| Summary | National Percentile | Rank vs Metro |
|---|---|---|
| Housing | 77th | Good |
| Demographics | 47th | Fair |
| Amenities | 96th | Best |
Multifamily Valuation
| Property Details | |
|---|---|
| Address | 11562 186th St, Artesia, CA, 90701, US |
| Region / Metro | Artesia |
| Year of Construction | 1973 |
| Units | 29 |
| Transaction Date | 2022-03-04 |
| Transaction Price | $16,010,000 |
| Buyer | NNC/WP 186TH STREET LLC |
| Seller | LOS CERRITOS V AND C LP |
11562 186th St Artesia 29-Unit Multifamily Opportunity
Neighborhood occupancy trends sit in the low 90s, and elevated ownership costs reinforce renter reliance on multifamily housing, according to CRE market data from WDSuite. Dense retail, grocery, and childcare access further supports day-to-day livability that can aid leasing and retention.
This Urban Core location ranks 246 out of 1,441 Los Angeles-Long Beach-Glendale metro neighborhoods, placing it competitive among Los Angeles neighborhoods for overall investment fundamentals. Amenity access is a standout: restaurant and grocery density are among the highest nationally, with parks, pharmacies, and childcare options also scoring in the upper percentiles. For investors, this concentration of daily-needs retail tends to bolster renter convenience and support retention.
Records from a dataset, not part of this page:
(** * dock_prep.subprocess_handler: a shallow embedding and its properties

    The Python module [dock_prep/subprocess_handler.py] builds a shell command
    for one of four external tools (MGLTools, OpenBabel, MolProbity, PDB2PQR),
    runs it with a timeout and reports whether the output file appeared.

    The embedding follows the module function by function.  Everything the
    module does to its surroundings is explicit state: the file system, the
    working directory, the processes that were launched and the lines that
    were printed.  Python exceptions are values of an error monad, with
    [try]/[except]/[finally] as combinators.

    What lies outside the module is kept as small as the module needs it:
    - paths are strings of bytes, the file system has files and directories
      but no symbolic links and no permissions, and a path is looked up
      after [os.path.abspath] has normalised it;
    - the working directory is a name: [os.getcwd] fails once that name is
      no directory of the file system any more, and the functions of
      [os.path] compute on the name;
    - what a launched command does is given by a [platform]: any outcome
      and any change of the file system, decided by the command, the
      timeout, the working directory and the file system;
    - the standard error stream (the traceback of the executor) is not
      recorded. *)

From stdpp Require Import base strings gmap list pretty.
From Stdlib Require Import ZArith Ascii String.

Local Open Scope Z_scope.

(** ** Python strings

    Paths and commands are byte strings; the [str] methods the module calls
    are modelled on them ([lower] on the ASCII letters). *)

Module Str.

Definition dquote : string := String (Ascii.ascii_of_nat 34) EmptyString.

Definition of_chars (l : list ascii) : string := string_of_list_ascii l.
Definition chars (s : string) : list ascii := list_ascii_of_string s.

(** [s[i:j]] for [0 <= i], [0 <= j] (the only slices the code takes). *)
Definition slice (i j : Z) (s : string) : string :=
  String.substring (Z.to_nat i) (Z.to_nat (j - i)) s.

Definition slice_from (i : Z) (s : string) : string :=
  String.substring (Z.to_nat i) (String.length s - Z.to_nat i) s.

(** [s.rfind(c)] for a one-character [c]: the last index, or -1. *)
Fixpoint rfind_from (c : ascii) (s : string) (i : Z) (acc : Z) : Z :=
  match s with
  | EmptyString => acc
  | String a r => rfind_from c r (i + 1) (if Ascii.eqb a c then i else acc)
  end.

Definition rfind (c : ascii) (s : string) : Z := rfind_from c s 0 (-1).

Definition startswith (p s : string) : bool := String.prefix p s.

Definition endswith (p s : string) : bool :=
  String.prefix (string_of_list_ascii (rev (list_ascii_of_string p)))
                (string_of_list_ascii (rev (list_ascii_of_string s))).

Definition lower_char (a : ascii) : ascii :=
  let n := nat_of_ascii a in
  if (Nat.leb 65 n && Nat.leb n 90)%bool then ascii_of_nat (n + 32) else a.

Fixpoint lower (s : string) : string :=
  match s with
  | EmptyString => EmptyString
  | String a r => String (lower_char a) (lower r)
  end.

(** [s.lstrip(c)] and [s.rstrip(c)] for a one-character [c]. *)
Fixpoint lstrip (c : ascii) (s : string) : string :=
  match s with
  | EmptyString => EmptyString
  | String a r => if Ascii.eqb a c then lstrip c r else s
  end.

Definition rstrip (c : ascii) (s : string) : string :=
  of_chars (rev (chars (lstrip c (of_chars (rev (chars s)))))).

Definition is_space (a : ascii) : bool :=
  let n := nat_of_ascii a in
  ((Nat.leb 9 n && Nat.leb n 13) || Nat.eqb n 32 || (Nat.leb 28 n && Nat.leb n 31))%bool.

(** [s.split(c)] with an explicit one-character separator. *)
Fixpoint split (c : ascii) (s : string) : list string :=
  match s with
  | EmptyString => [EmptyString]
  | String a r =>
      if Ascii.eqb a c then EmptyString :: split c r
      else match split c r with
           | x :: xs => String a x :: xs
           | [] => [String a EmptyString]
           end
  end.

(** [s.split()] without a separator: the runs of non-blank characters. *)
Fixpoint words_go (cur : list ascii) (s : string) : list string :=
  match s with
  | EmptyString => match cur with [] => [] | _ => [of_chars (rev cur)] end
  | String a r =>
      if is_space a
      then match cur with
           | [] => words_go [] r
           | _ => of_chars (rev cur) :: words_go [] r
           end
      else words_go (a :: cur) r
  end.

Definition words (s : string) : list string := words_go [] s.

(** [s.replace(old, new)] for a non-empty [old]: the occurrences are
    replaced from left to right, without overlap.  [skip] counts the
    characters of a replaced occurrence that are still to be dropped. *)
Fixpoint replace_go (old new : string) (skip : nat) (s : string) : string :=
  match s with
  | EmptyString => EmptyString
  | String a r =>
      match skip with
      | S k => replace_go old new k r
      | O =>
          if String.prefix old s
          then new +:+ replace_go old new (String.length old - 1) r
          else String a (replace_go old new O r)
      end
  end.

Definition replace (old new s : string) : string := replace_go old new O s.

(** [sep.join(l)] *)
Definition join (sep : string) (l : list string) : string := String.concat sep l.

(** Truthiness of a string: [if s:] *)
Definition truthy (s : string) : bool := negb (String.eqb s EmptyString).

(** [s1 in s2] on strings: [s1] occurs in [s2]. *)
Definition occurs (s1 s2 : string) : Prop := ∃ pre post, s2 = pre +:+ s1 +:+ post.

End Str.

(** ** [os.path] (posixpath) *)

Module os_path.

Definition sep : ascii := "/"%char.
Definition extsep : ascii := "."%char.

Definition isabs (p : string) : bool := Str.startswith "/" p.

(** [i = p.rfind('/') + 1; return p[i:]] *)
Definition basename (p : string) : string :=
  Str.slice_from (Str.rfind sep p + 1) p.

(** [head = p[:i]; if head and head != '/'*len(head): head = head.rstrip('/')] *)
Definition dirname (p : string) : string :=
  let i := Str.rfind sep p + 1 in
  let head := Str.slice 0 i p in
  if (Str.truthy head && negb (forallb (Ascii.eqb sep) (Str.chars head)))%bool
  then Str.rstrip sep head else head.

(** [genericpath._splitext]: the extension starts at the last dot of the
    last component, unless that component has only dots before it. *)
Definition splitext (p : string) : string * string :=
  let sepIndex := Str.rfind sep p in
  let dotIndex := Str.rfind extsep p in
  if (sepIndex <? dotIndex) &&
     existsb (fun a => negb (Ascii.eqb a extsep))
             (Str.chars (Str.slice (sepIndex + 1) dotIndex p))
  then (Str.slice 0 dotIndex p, Str.slice_from dotIndex p)
  else (p, EmptyString).

(** [os.path.join(a, b)] *)
Definition join (a b : string) : string :=
  if Str.startswith "/" b then b
  else if (negb (Str.truthy a) || Str.endswith "/" a)%bool
       then a +:+ b
       else a +:+ "/" +:+ b.

(** The loop of [normpath] over the components. *)
Fixpoint norm_comps (initial_slashes : nat) (comps new_comps : list string)
  : list string :=
  match comps with
  | [] => rev new_comps
  | comp :: rest =>
      if (String.eqb comp "" || String.eqb comp ".")%bool
      then norm_comps initial_slashes rest new_comps
      else if (negb (String.eqb comp "..")
               || (Nat.eqb initial_slashes 0 && match new_comps with [] => true | _ => false end)
               || match new_comps with c :: _ => String.eqb c ".." | [] => false end)%bool
           then norm_comps initial_slashes rest (comp :: new_comps)
           else norm_comps initial_slashes rest (tail new_comps)
  end.

Definition normpath (path : string) : string :=
  if negb (Str.truthy path) then "."%string
  else
    let initial_slashes :=
      if Str.startswith "/" path
      then if (Str.startswith "//" path && negb (Str.startswith "///" path))%bool
           then 2%nat else 1%nat
      else 0%nat in
    let comps := norm_comps initial_slashes (Str.split sep path) [] in
    let path' := Str.join "/" comps in
    let path'' := Str.of_chars (repeat sep initial_slashes) +:+ path' in
    if Str.truthy path'' then path'' else "."%string.

(** [os.path.abspath(path)] with the working directory [cwd] *)
Definition abspath (cwd path : string) : string :=
  normpath (if isabs path then path else join cwd path).

Fixpoint common_prefix_len (l1 l2 : list string) : nat :=
  match l1, l2 with
  | a :: r1, b :: r2 => if String.eqb a b then S (common_prefix_len r1 r2) else O
  | _, _ => O
  end.

(** [os.path.relpath(path)], relative to the working directory [cwd] *)
Definition relpath (cwd path : string) : string :=
  let nonempty := filter (fun x => Str.truthy x = true) in
  let start_list := nonempty (Str.split sep (abspath cwd ".")) in
  let path_list := nonempty (Str.split sep (abspath cwd path)) in
  let i := common_prefix_len start_list path_list in
  let rel_list := repeat ".."%string (List.length start_list - i)%nat ++ drop i path_list in
  match rel_list with
  | [] => "."%string
  | c :: cs => fold_left join cs c
  end.

(** The extension as both [construct_shell_command] and [run_program]
    compute it: [os.path.splitext(p)[1].lower().lstrip('.')] *)
Definition ext_of (p : string) : string :=
  Str.lstrip extsep (Str.lower (snd (splitext p))).

End os_path.

(** ** Python exceptions *)

Inductive exn :=
| FileNotFoundError (msg : string)
| NotADirectoryError (msg : string)
| IsADirectoryError (msg : string)
| KeyError (key : string)
| TypeError (msg : string)
| JSONDecodeError (msg : string)
| ValueError (msg : string)
| CalledProcessError (cmd : string) (returncode : Z) (output stderr : string)
| TimeoutExpired (cmd : string) (timeout : option Z)
| OtherError (msg : string).

(** [subprocess.CompletedProcess] *)
Record completed := Completed {
  cp_returncode : Z;
  cp_stdout : string;
  cp_stderr : string }.

(** ** The world outside the interpreter *)

(** A directory entry as [os.stat] shows it. *)
Record node := Node { is_dir : bool; st_size : Z }.

(** How a launched shell command ends: with an exit status and its captured
    output, by running into the timeout, or not at all because the launch
    itself failed (the message is the one of the operating system). *)
Inductive outcome :=
| Exited (returncode : Z) (output stderr : string)
| TimedOut
| LaunchFailed (msg : string).

(** One call of [subprocess.run(command, shell=True, timeout=..., check=...)]:
    what was asked for, the directory it ran in, and how it ended. *)
Record spawn := Spawn {
  sp_command : string;
  sp_timeout : option Z;
  sp_check : bool;
  sp_cwd : string;
  sp_outcome : outcome }.

(** The file system maps normalised absolute paths to entries (no symbolic
    links).  [spawned] and [stdout] are histories, oldest first. *)
Record world := World {
  fs : gmap string node;
  cwd : string;
  conda_default_env : option string;
  spawned : list spawn;
  stdout : list string }.

Definition set_fs (f : gmap string node) (w : world) : world :=
  World f (cwd w) (conda_default_env w) (spawned w) (stdout w).
Definition set_cwd (d : string) (w : world) : world :=
  World (fs w) d (conda_default_env w) (spawned w) (stdout w).
Definition add_spawn (s : spawn) (w : world) : world :=
  World (fs w) (cwd w) (conda_default_env w) (spawned w ++ [s]) (stdout w).
Definition add_line (l : string) (w : world) : world :=
  World (fs w) (cwd w) (conda_default_env w) (spawned w) (stdout w ++ [l]).

(** What the module cannot know: what a shell command does to the file
    system and how it ends (given the command, the timeout, the working
    directory and the file system it starts in), what [json.load] reads
    from the file at a path (a mapping, or the message of the decoding
    error), and the names of the signals of the platform. *)
Record platform := Platform {
  sh : string → option Z → string → gmap string node → outcome * gmap string node;
  json_load : string → gmap string string + string;
  signal_name : Z → option string }.

(** ** The monad of Python statements: state and exceptions *)

Inductive result (A : Type) :=
| Ok (a : A)
| Raise (e : exn).
Arguments Ok {A} a.
Arguments Raise {A} e.
(** * DCMRouter: the C-STORE receiver of [receptor.py]

    A shallow embedding of the storage pipeline of [receptor.py]
    ([clean_filename], [shorten_uid], [create_safe_path],
    [get_patient_folder_name], [handle_store], [handle_echo]) and the
    properties of it that the specification states.

    Conventions of the embedding.
    - A Python [str] is the list of its Unicode code points ([pystr]).
    - The values a pydicom dataset hands out are [value]s: [None], text
      ([str] and its look-alikes [UID] and [PersonName], whose truth value
      and [str()] are those of their text) and integers ([int]). An
      element of several values (a [MultiValue]) is not among them: the
      properties stated of text are stated of single values. An [IS], of
      which [handle_store] reads the [str()] only, is given by the text
      of that [str()].
    - The file system, the generator of unique identifiers and the log are
      threaded through a state-and-exception monad [M]; what the operating
      system decides (refusing a [mkdir], failing a write, refusing an
      [unlink]) is read from an environment [Env], over which the
      properties are quantified.
    - [exists()] and the [is_dir()] inside [mkdir] answer from the disk of
      the model. pathlib lets them raise when the operating system refuses
      the look-up itself (a directory that may not be searched, a name that
      is too long), and no environment of the model does that. What is
      stated below of a call that goes through such a look-up therefore
      takes the outcome of the look-up, or of [create_safe_path], as a
      hypothesis, or it holds whichever way the look-up ends.
    - Paths are those of pathlib in its POSIX flavour.
    - Logging setup and [start_server] hand over to the logging module and
      to pynetdicom and are not part of the embedding. *)

From Stdlib Require Import ZArith NArith List String Ascii DecimalString Lia.
From stdpp Require Import base gmap strings list fin_maps.

Import ListNotations.
Local Open Scope Z_scope.
Local Open Scope list_scope.

(** ** Python strings *)

(** A [str]: its code points, in order. *)
Abbreviation pystr := (list N).

(** The text of a source literal. *)
Definition lit (s : string) : pystr :=
  map N_of_ascii (list_ascii_of_string s).

(** [str.isspace] on one character: the white space of CPython's
    [_PyUnicode_IsWhitespace]. *)
Definition isspace (c : N) : bool :=
  ((9 <=? c) && (c <=? 13) || (28 <=? c) && (c <=? 32)
   || (c =? 133) || (c =? 160) || (c =? 5760)
   || (8192 <=? c) && (c <=? 8202) || (c =? 8232) || (c =? 8233)
   || (c =? 8239) || (c =? 8287) || (c =? 12288))%N.

Fixpoint lstrip (s : pystr) : pystr :=
  match s with
  | c :: r => if isspace c then lstrip r else s
  | [] => []
  end.

Definition rstrip (s : pystr) : pystr := rev (lstrip (rev s)).

(** [s.strip()] *)
Definition strip (s : pystr) : pystr := rstrip (lstrip s).

(** [s.replace(a, b)] for one-character [a] and [b]. *)
Definition replace_char (a b : N) (s : pystr) : pystr :=
  map (fun c => if (c =? a)%N then b else c) s.

(** The character class of the pattern handed to [re.sub]: backslash,
    slash, star, question mark, colon, double quote, the two angle
    brackets, bar and caret (which is literal there, not being first). *)
Definition problem_chars : list N :=
  [92; 47; 42; 63; 58; 34; 60; 62; 124; 94]%N.

Definition is_problem_char (c : N) : bool :=
  existsb (N.eqb c) problem_chars.

(** [re.sub] of that class by an underscore. *)
Definition re_sub_problem_chars (s : pystr) : pystr :=
  map (fun c => if is_problem_char c then 95%N else c) s.

(** [s[:n]] *)
Definition slice_to (n : nat) (s : pystr) : pystr := firstn n s.

(** [s[-n:]], for [n > 0]. *)
Definition slice_last (n : nat) (s : pystr) : pystr :=
  skipn (length s - n) s.

(** [s.zfill(width)]: pad with zeros on the left, after a leading sign. *)
Definition zfill (width : nat) (s : pystr) : pystr :=
  if (width <=? length s)%nat then s
  else
    let zeros := repeat 48%N (width - length s) in
    match s with
    | c :: r => if ((c =? 43) || (c =? 45))%N then c :: zeros ++ r
                else zeros ++ s
    | [] => zeros
    end.

(** ** Python values *)

Inductive value : Type :=
| VNone
| VStr (s : pystr)
| VInt (z : Z).

(** [bool(v)] *)
Definition truthy (v : value) : bool :=
  match v with
  | VNone => false
  | VStr s => match s with [] => false | _ => true end
  | VInt z => negb (z =? 0)
  end.

(** [str(v)], which is also what an f-string inserts for [{v}]. *)
Definition py_str (v : value) : pystr :=
  match v with
  | VNone => lit "None"
  | VStr s => s
  | VInt z => lit (NilZero.string_of_int (Z.to_int z))
  end.

(** Exceptions; every one of them is an instance of [Exception].
    [is_OSError] tells [OSError] and its subclasses; [OSError] itself
    stands for the errors of the operating system that have no case of
    their own here (permission denied, read-only or full disk, a name the
    system does not accept). *)
Inductive exn : Type :=
| TypeError
| ValueError
| DecodeError
| FileNotFoundError
| FileExistsError
| NotADirectoryError
| IsADirectoryError
| OSError.

Definition is_OSError (e : exn) : bool :=
  match e with
  | TypeError | ValueError | DecodeError => false
  | _ => true
  end.

Definition is_FileNotFoundError (e : exn) : bool :=
  match e with
  | FileNotFoundError => true
  | _ => false
  end.

Inductive result (A : Type) : Type :=
| Ok (a : A)
| Raise (e : exn).
Arguments Ok {A} a.
Arguments Raise {A} e.

(** [len(v)]: only text has a length. *)
Definition py_len (v : value) : result nat :=
  match v with
  | VStr s => Ok (length s)
  | VNone | VInt _ => Raise TypeError
  end.

(** ** Configuration *)

Module DICOMServerConfig.
Definition OUTPUT_FOLDER : pystr := lit "estudios_recibidos".
Definition AE_TITLE : pystr := lit "MI_RECEPTOR".
Definition PORT : Z := 11112.
Definition MAX_PDU : Z := 0.
Definition MAX_FOLDER_LENGTH : nat := 50.
End DICOMServerConfig.

(** ** The identifier sanitizer *)

Definition clean_filename (name : value) : pystr :=
  if negb (truthy name) then lit "Sin_nombre"
  else
    let name := py_str name in
    let name := re_sub_problem_chars name in
    let name := strip (replace_char 32 95 name) in
    slice_to DICOMServerConfig.MAX_FOLDER_LENGTH name.

Definition shorten_uid (uid : value) : result value :=
  match py_len uid with
  | Raise e => Raise e
  | Ok n =>
      if (12 <? n)%nat
      then match uid with
           | VStr s => Ok (VStr (slice_last 12 s))
           | _ => Raise TypeError
           end
      else Ok uid
  end.

(** ** Datasets and events *)

(** The file meta information of an object: its group-2 elements. *)
Abbreviation FileMeta := (gmap string value).

(** A decoded dataset: its elements by keyword, and the [file_meta]
    attribute once it has been set. *)
Record Dataset : Type := {
  ds_elements : gmap string value;
  ds_file_meta : option FileMeta
}.

(** [ds.get(key, default)]: the value of the element when the dataset has
    one (empty or not), the default otherwise. *)
Definition ds_get (ds : Dataset) (key : string) (dflt : value) : value :=
  default dflt (ds_elements ds !! key).

(** [ds.file_meta = meta] *)
Definition set_file_meta (ds : Dataset) (meta : FileMeta) : Dataset :=
  {| ds_elements := ds_elements ds; ds_file_meta := Some meta |}.

(** The event of a C-STORE request. Its [dataset] and [file_meta] are
    properties that decode what was received, and may raise. *)
Record Event : Type := {
  dataset : result Dataset;
  file_meta : result FileMeta
}.

(** ** Paths *)

(** An absolute path: its components below the root. *)
Abbreviation Path := (list pystr).

(** The components of the text [s] between slashes. *)
Fixpoint split_slash (s : pystr) : list pystr :=
  match s with
  | [] => [[]]
  | c :: r =>
      if (c =? 47)%N then [] :: split_slash r
      else match split_slash r with
           | h :: t => (c :: h) :: t
           | [] => [[c]]
           end
  end.

(** pathlib drops empty components and the components that are one dot. *)
Definition kept_component (c : pystr) : bool :=
  match c with
  | [] => false
  | [46%N] => false
  | _ => true
  end.

Definition path_parts (s : pystr) : list pystr :=
  List.filter kept_component (split_slash s).

(** [p / s] in the POSIX flavour: a segment that starts with a slash is
    absolute and replaces [p]; the components [..] are kept as they are,
    as pathlib keeps them. (A root of exactly two slashes, which pathlib
    tells from the root of one slash, is the root here.) *)
Definition joinpath (p : Path) (s : pystr) : Path :=
  match s with
  | 47%N :: _ => path_parts s
  | _ => p ++ path_parts s
  end.

(** [p.parent] *)
Definition parent (p : Path) : Path := removelast p.

(** ** The world: file system, identifier generator, log *)

(** What a file holds: an object written completely by [save_as], or the
    remains of a write that failed. *)
Inductive content : Type :=
| Complete (ds : Dataset)
| Partial.

Inductive level : Type := INFO | WARNING | ERROR.

(** What the program did to the outside, in order. *)
Inductive effect : Type :=
| GenerateUid (uid : pystr)
| Mkdir (p : Path)
| ExistsCheck (p : Path)
| SaveAs (p : Path)
| Unlink (p : Path)
| Log (lvl : level) (msg : string).

Record World : Type := {
  cwd : Path;
  dirs : gset Path;
  files : gmap Path content;
  uid_calls : nat;
  trace : list effect
}.

Definition record_effect (e : effect) (w : World) : World :=
  {| cwd := cwd w; dirs := dirs w; files := files w;
     uid_calls := uid_calls w; trace := trace w ++ [e] |}.

Definition set_dirs (d : gset Path) (w : World) : World :=
  {| cwd := cwd w; dirs := d; files := files w;
     uid_calls := uid_calls w; trace := trace w |}.

Definition set_files (f : gmap Path content) (w : World) : World :=
  {| cwd := cwd w; dirs := dirs w; files := f;
     uid_calls := uid_calls w; trace := trace w |}.

Definition set_uid_calls (n : nat) (w : World) : World :=
  {| cwd := cwd w; dirs := dirs w; files := files w;
     uid_calls := n; trace := trace w |}.

Definition is_dir (w : World) (p : Path) : bool :=
  bool_decide (p = [] \/ p ∈ dirs w).

Definition is_file (w : World) (p : Path) : bool :=
  bool_decide (is_Some (files w !! p)).

(** Whether something, file or directory, is at [p]. *)
Definition path_exists (w : World) (p : Path) : bool :=
  is_dir w p || is_file w p.

(** What pydicom makes of a write: it writes the object, or it raises,
    before the file is opened or after, and then the file is left with what
    had been written. *)
Inductive save_outcome : Type :=
| Saved
| SaveFailed (e : exn) (leaves_partial_file : bool).

(** [open(p, "wb")]: the file can be created or truncated when [p] is not
    a directory and the parent of [p] is one. *)
Definition open_for_writing (w : World) (p : Path) : result unit :=
  if is_dir w p then Raise IsADirectoryError
  else if is_file w (parent p) then Raise NotADirectoryError
  else if negb (is_dir w (parent p)) then Raise FileNotFoundError
  else Ok tt.

(** What is outside the program's control. The operating system may refuse
    an operation for reasons of its own (permissions, a full disk, a name
    it does not accept); it decides knowing the whole history. *)
Record Env : Type := {
  uid_source : nat -> pystr;
  mkdir_refused : World -> Path -> bool;
  save_result : World -> Path -> Dataset -> save_outcome;
  unlink_refused : World -> Path -> bool
}.
(** [cancel] with the scratch dictionary passed ends the conversation with
    an empty scratch dictionary. *)
Lemma cancel_clears update w :
  cancel update (Some ChatData) w
  = (Ok END,
     mkWorld (attempts w)
       (events w ++
        [Sent (mkMessage ToChat (Utils.emo_ca +:+ " Canceled...")
                 (Some (ReplyKeyboardMarkup [["/trade"; "/orders"]; ["/balance"; "/bot"]]))
                 false)])
       ∅ (jobs w) (orders w)).
Proof.
  unfold cancel. rewrite bind_unfold, clear_chat_data_empties. reflexivity.
Qed.

(** [cancel] without it leaves the scratch dictionary as it is. *)
Lemma cancel_without_scratch update w :
  cancel update None w
  = (Ok END,
     extend w
       [Sent (mkMessage ToChat (Utils.emo_ca +:+ " Canceled...")
                (Some (ReplyKeyboardMarkup [["/trade"; "/orders"]; ["/balance"; "/bot"]]))
                false)] (attempts w)).
Proof. reflexivity. Qed.

(** C3 (what the code does). Answering NO at the sell-all confirmation
    ends the conversation with the cancel message but leaves the scratch
    dictionary as it is: [trade_sell_all_confirm] is not given the
    dictionary and calls [cancel] without it. Answering NO at the order
    confirmation clears it. *)
Theorem sell_all_no_keeps_scratch env update w :
  PyStr.upper (text update) = "NO" ->
  let canceled :=
    Sent (mkMessage ToChat (Utils.emo_ca +:+ " Canceled...")
            (Some (ReplyKeyboardMarkup [["/trade"; "/orders"]; ["/balance"; "/bot"]]))
            false) in
  trade_sell_all_confirm env update w
    = (Ok END, mkWorld (attempts w) (events w ++ [canceled]) (chat_data w)
                 (jobs w) (orders w))
  /\ trade_confirm env update ChatData w
    = (Ok END, mkWorld (attempts w) (events w ++ [canceled]) ∅ (jobs w) (orders w)).
Proof.
  intros Hno canceled. split.
  - unfold trade_sell_all_confirm. rewrite Hno. change (clean NO) with "NO".
    rewrite String.eqb_refl. reflexivity.
  - unfold trade_confirm. rewrite Hno. change (clean NO) with "NO".
    rewrite String.eqb_refl. apply cancel_clears.
Qed.
(** The two option mappings.  The session options are the routing tag
    alone, under the session prefix.  Among the database options the
    encryption header is always "true"; the project cookie is present
    exactly for a non-empty project id; and, the name of the
    authorization header being none of the two call headers, the
    authorization is the bearer token. *)
Theorem connection_options_entries (pat : string) (project_id : option string) :
  AUTHORIZATION_HEADER drv <> RPC_CALL_HEADER_PREFIX drv +:+ "useEncryption" ->
  AUTHORIZATION_HEADER drv <> RPC_CALL_HEADER_PREFIX drv +:+ "Cookie" ->
  let options := create_adbc_connection_options pd drv pat project_id in
  options.2 = {[ OPTION_SESSION_OPTION_PREFIX drv +:+ "routing_tag" := "MCP" ]}
  /\ options.1 !! AUTHORIZATION_HEADER drv = Some ("Bearer " +:+ pat)
  /\ options.1 !! (RPC_CALL_HEADER_PREFIX drv +:+ "useEncryption") = Some "true"
  /\ options.1 !! (RPC_CALL_HEADER_PREFIX drv +:+ "Cookie") =
     (if truthy project_id then Some ("project_id=" +:+ fmt project_id) else None)
  /\ size options.1 = (if truthy project_id then 3 else 2)%nat.
Proof.
  intros Hauth1 Hauth2 options. unfold options, create_adbc_connection_options.
  assert (RPC_CALL_HEADER_PREFIX drv +:+ "Cookie"
          <> RPC_CALL_HEADER_PREFIX drv +:+ "useEncryption") as Hkeys.
  { intros H. apply append_inj_l in H. discriminate. }
  cbn [fst snd]. split; [| split; [| split; [| split]]].
  - rewrite map_to_list_singleton. simpl. apply insert_empty.
  - destruct (truthy project_id).
    + rewrite lookup_insert_ne by congruence.
      rewrite lookup_insert_ne by congruence. apply lookup_singleton_eq.
    + rewrite lookup_insert_ne by congruence. apply lookup_singleton_eq.
  - destruct (truthy project_id).
    + rewrite lookup_insert_ne by congruence. apply lookup_insert_eq.
    + apply lookup_insert_eq.
  - destruct (truthy project_id).
    + apply lookup_insert_eq.
    + rewrite lookup_insert_ne by congruence.
      apply lookup_singleton_ne. congruence.
  - destruct (truthy project_id).
    + rewrite map_size_insert_None.
      * rewrite map_size_insert_None, map_size_singleton; [reflexivity |].
        apply lookup_singleton_ne. congruence.
      * rewrite lookup_insert_ne by congruence.
        apply lookup_singleton_ne. congruence.
    + rewrite map_size_insert_None, map_size_singleton; [reflexivity |].
      apply lookup_singleton_ne. congruence.
Qed.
Neighborhood rents benchmark toward the high end versus national norms, while occupancy is around the low-90% range based on WDSuite’s CRE market data. The neighborhood’s renter concentration sits near half of housing units being renter-occupied, indicating a sizable tenant base while still coexisting with established ownership stock. In a high-cost ownership market, this balance often supports leasing depth without over-reliance on transient demand.
Within a 3-mile radius, population has been relatively flat while household counts have edged higher and are projected to rise further through the forecast period. Smaller average household sizes contribute to a gradual expansion of households, which can translate into a larger tenant base even when population growth is muted. Incomes have climbed meaningfully and are projected to continue rising, which supports rent levels; however, investors should manage affordability pressure thoughtfully to sustain occupancy stability.
Schools in the area are modestly above the national median, and the neighborhood’s housing indicators score above many peers nationally. Elevated home values and a high value-to-income ratio signal a high-cost ownership market — a backdrop that tends to sustain rental demand and can aid lease retention for well-managed multifamily assets.

Safety metrics for the neighborhood track around the national middle overall, with violent and property incident rates sitting below national medians but showing year-over-year improvements. According to WDSuite’s CRE market data, both violent and property categories have trended down over the past year, which is constructive for long-term risk management even if current levels are not top-tier.
Relative to the Los Angeles-Long Beach-Glendale metro, the neighborhood is not among the top-ranked for safety, but the downward trend in incident rates provides a cautious positive signal. Investors should underwrite with standard operational safeguards and consider that improving trend lines can support leasing confidence over time.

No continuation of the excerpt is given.